7

I have an application in SparkSQL which returns large number of rows that are very difficult to fit in memory so I will not be able to use collect function on DataFrame, is there a way using which I can get all this rows as an Iterable instaed of the entire rows as list.

I am executing this SparkSQL application using yarn-client.

mck
  • 40,932
  • 13
  • 35
  • 50
Sachin Janani
  • 1,310
  • 1
  • 17
  • 33

2 Answers2

5

Generally speaking transferring all the data to the driver looks a pretty bad idea and most of the time there is a better solution out there but if you really want to go with this you can use toLocalIterator method on a RDD:

val df: org.apache.spark.sql.DataFrame = ???
df.cache // Optional, to avoid repeated computation, see docs for details
val iter: Iterator[org.apache.spark.sql.Row]  = df.rdd.toLocalIterator 
zero323
  • 322,348
  • 103
  • 959
  • 935
  • Kind of late to this but could you elaborate more on a few of the better solutions? – irregular Mar 02 '17 at 17:21
  • @irregular It depends on particular application but most of the time `mapPartitions`, `foreachPartition` or similar method is more than enough. Do you have any particular use case in mind? – zero323 Mar 02 '17 at 20:36
  • I'm also looking at a dataset that's too large for memory. Unfortunately I run into this error https://issues.apache.org/jira/browse/SPARK-10189 when using toLocalIterator. So I've been looking into adding ROW_NUMBER to query through the db https://paste.pound-python.org/show/sk4bPE5P9QsKhmcYlsK0/ I'm not quite sure how to set up partitions so this is how i'm going about it atm – irregular Mar 02 '17 at 20:54
  • Uhm, what exactly this code suppose to do? :) Are you trying to do something like [this](http://stackoverflow.com/a/33878701/1560062)? – zero323 Mar 02 '17 at 21:55
  • Sorry for the lack of explanation! I am trying to get a list of (sceneid, id), the sceneid and id is organized by groups of userid -> lessonid -> videoid -> createdat time so there are many database rows with many duplicates of those. I am trying to aggregate that data any duplicate userid/lessonid/videoid/createdat values will result in a few sceneid's which need to be deleted. so those for loops are going through the database rows and collecting that data. The process is slow so I wonder if partitioning would speed things up – irregular Mar 02 '17 at 21:59
  • @irregular So why not `groupBy(userid, lessonid, videoid, createdate)` and take `first(whatever-left)`. BTW Your SQL is not distributed as far as I can tell.
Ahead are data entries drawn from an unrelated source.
(** A state is written exactly when its counts, its beneficiaries and the
    length of its image are within the bounds; the bytes are the image. *)
Lemma to_snapshot_iff s b : widths_typed s ->
  to_snapshot_bytes s = Ok b <->
  b = state_image s /\ snapshot_counts s = true /\ Forall position_fits (positions_of (ls_monetary s)) /\
  Z.of_nat (length b) <= MAX_LEDGER_SNAPSHOT_BYTES.
Proof.
  intros Hw. pose proof (state_image_length s Hw) as HL. unfold to_snapshot_bytes. cbv zeta. split.
  - intros H. apply bind_ok in H as (? & H1 & H). apply bind_ok in H as (? & H2 & H). apply fail_if_ok in H1, H2.
    apply bind_ok in H as (n & (Hf & -> & Hn)%snapshot_encoded_len_iff & H).
    apply bind_ok in H as (? & (_ & _ & ->)%(put_map_iff _ _ _ _ _ put_finalized_iff) & H).
    apply bind_ok in H as (? & (_ & _ & ->)%(put_map_iff _ _ _ _ _ put_rejected_iff) & H).
    apply bind_ok in H as (? & (_ & _ & ->)%(put_map_iff _ _ _ _ _ put_nullifier_iff) & H).
    apply bind_ok in H as (? & [_ ->]%put_bytes_iff & H). apply bind_ok in H as (? & (_ & _ & ->)%encode_monetary_iff & H).
    apply bind_ok in H as (? & (_ & _ & ->)%(put_map_iff _ _ _ _ _ put_balance_iff) & H).
    apply bind_ok in H as (? & _ & [= <-]). split; [done|]. split; [|split; [done|]].
    + unfold snapshot_counts. apply andb_true_iff. split; [|by apply Z.leb_le, Z.ltb_ge].
      apply forallb_forall. intros c Hc. apply Z.leb_le, Z.nlt_ge. intros Hlt.
      assert (existsb (fun count => MAX_LEDGER_SNAPSHOT_ENTRIES <? Z.of_nat count)
        [size (ls_finalized s); size (ls_rejected s); size (ls_nullifiers s); size (ls_balances s)] = true); [|congruence].
      apply existsb_exists. exists c. split; [done|]. by apply Z.ltb_lt.
    + change (Z.of_nat (length (state_image s)) <= MAX_LEDGER_SNAPSHOT_BYTES). by rewrite HL.
  - intros (-> & Hc & Hf & Hlen). unfold snapshot_counts in Hc. apply andb_true_iff in Hc as [Hc Hv]. apply Z.leb_le in Hv.
  destruct (encoded_len_parts s) as (K1 & K2 & K3 & K4). rewrite <- HL in K1, K2, K3, K4.
  assert (MAX_LEDGER_SNAPSHOT_BYTES <= U32_MAX) as Hmax by (unfold MAX_LEDGER_SNAPSHOT_BYTES, U32_MAX; lia).
  rewrite forallb_forall in Hc.
  assert (forall c, c ∈ [size (ls_finalized s); size (ls_rejected s); size (ls_nullifiers s); size (ls_balances s)] ->
    Z.of_nat c <= U32_MAX) as Hu.
  { intros c Hin%list_elem_of_In. apply Hc, Z.leb_le in Hin. unfold MAX_LEDGER_SNAPSHOT_ENTRIES, U32_MAX in *. lia. }
  assert (existsb (fun count => MAX_LEDGER_SNAPSHOT_ENTRIES <? Z.of_nat count)
    [size (ls_finalized s); size (ls_rejected s); size (ls_nullifiers s); size (ls_balances s)] = false) as ->.
  { apply not_true_is_false. intros (c & Hin & Hlt)%existsb_exists. apply Hc, Z.leb_le in Hin. apply Z.ltb_lt in Hlt. lia. }
  cbn [fail_if mbind result_bind export_snapshot ss_positions]. rewrite (proj2 (Z.ltb_ge _ _) Hv). cbn [fail_if mbind result_bind].
  rewrite (proj2 (snapshot_encoded_len_iff s (export_snapshot (ls_monetary s)) _))
    by (split; [exact Hf|split; [reflexivity|by rewrite <- HL]]). cbn [mbind result_bind].
  rewrite (proj2 (put_map_iff _ _ _ _ _ put_finalized_iff)) by (split; [apply Hu; rewrite !elem_of_cons; tauto|split; [|reflexivity]; eapply rows_fit; [exact K1|lia]]).
  cbn [mbind result_bind].
  rewrite (proj2 (put_map_iff _ _ _ _ _ put_rejected_iff)) by (split; [apply Hu; rewrite !elem_of_cons; tauto|split; [by apply Forall_true|reflexivity]]).
  cbn [mbind result_bind].
  rewrite (proj2 (put_map_iff _ _ _ _ _ put_nullifier_iff)) by (split; [apply Hu; rewrite !elem_of_cons; tauto|split; [|reflexivity]; eapply rows_fit; [exact K2|lia]]).
  cbn [mbind result_bind]. rewrite (proj2 (put_bytes_iff _ _)) by (split; [|reflexivity]; lia). cbn [mbind result_bind].
  rewrite (proj2 (encode_monetary_iff _ _))
    by (split; [cbn; unfold MAX_VESTING_POSITIONS, U32_MAX in *; lia|split; [exact Hf|reflexivity]]). cbn [mbind result_bind].
  rewrite (proj2 (put_map_iff _ _ _ _ _ put_balance_iff)) by (split; [apply Hu; rewrite !elem_of_cons; tauto|split; [|reflexivity]; eapply rows_fit; [exact K3|lia]]).
  cbn [mbind result_bind]. fold (state_image s). by rewrite HL, Z.eqb_refl.
Qed.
Don't use window functions without `PARTITION BY`: https://git.io/vynqU Oh, and filters are linear. In general take a look at the question I've linked. I think this is what you want. – zero323 Mar 02 '17 at 22:17
1

Actually you can just use: df.toLocalIterator, here is the reference in Spark source code:

/**
 * Return an iterator that contains all of [[Row]]s in this Dataset.
 *
 * The iterator will consume as much memory as the largest partition in this Dataset.
 *
 * Note: this results in multiple Spark jobs, and if the input Dataset is the result
 * of a wide transformation (e.g. join with different partitioners), to avoid
 * recomputing the input Dataset should be cached first.
 *
 * @group action
 * @since 2.0.0
 */
def toLocalIterator(): java.util.Iterator[T] = withCallback("toLocalIterator", toDF()) { _ =>
withNewExecutionId {
  queryExecution.executedPlan.executeToIterator().map(boundEnc.fromRow).asJava
  }
}
Kehe CAI
  • 1,161
  • 12
  • 18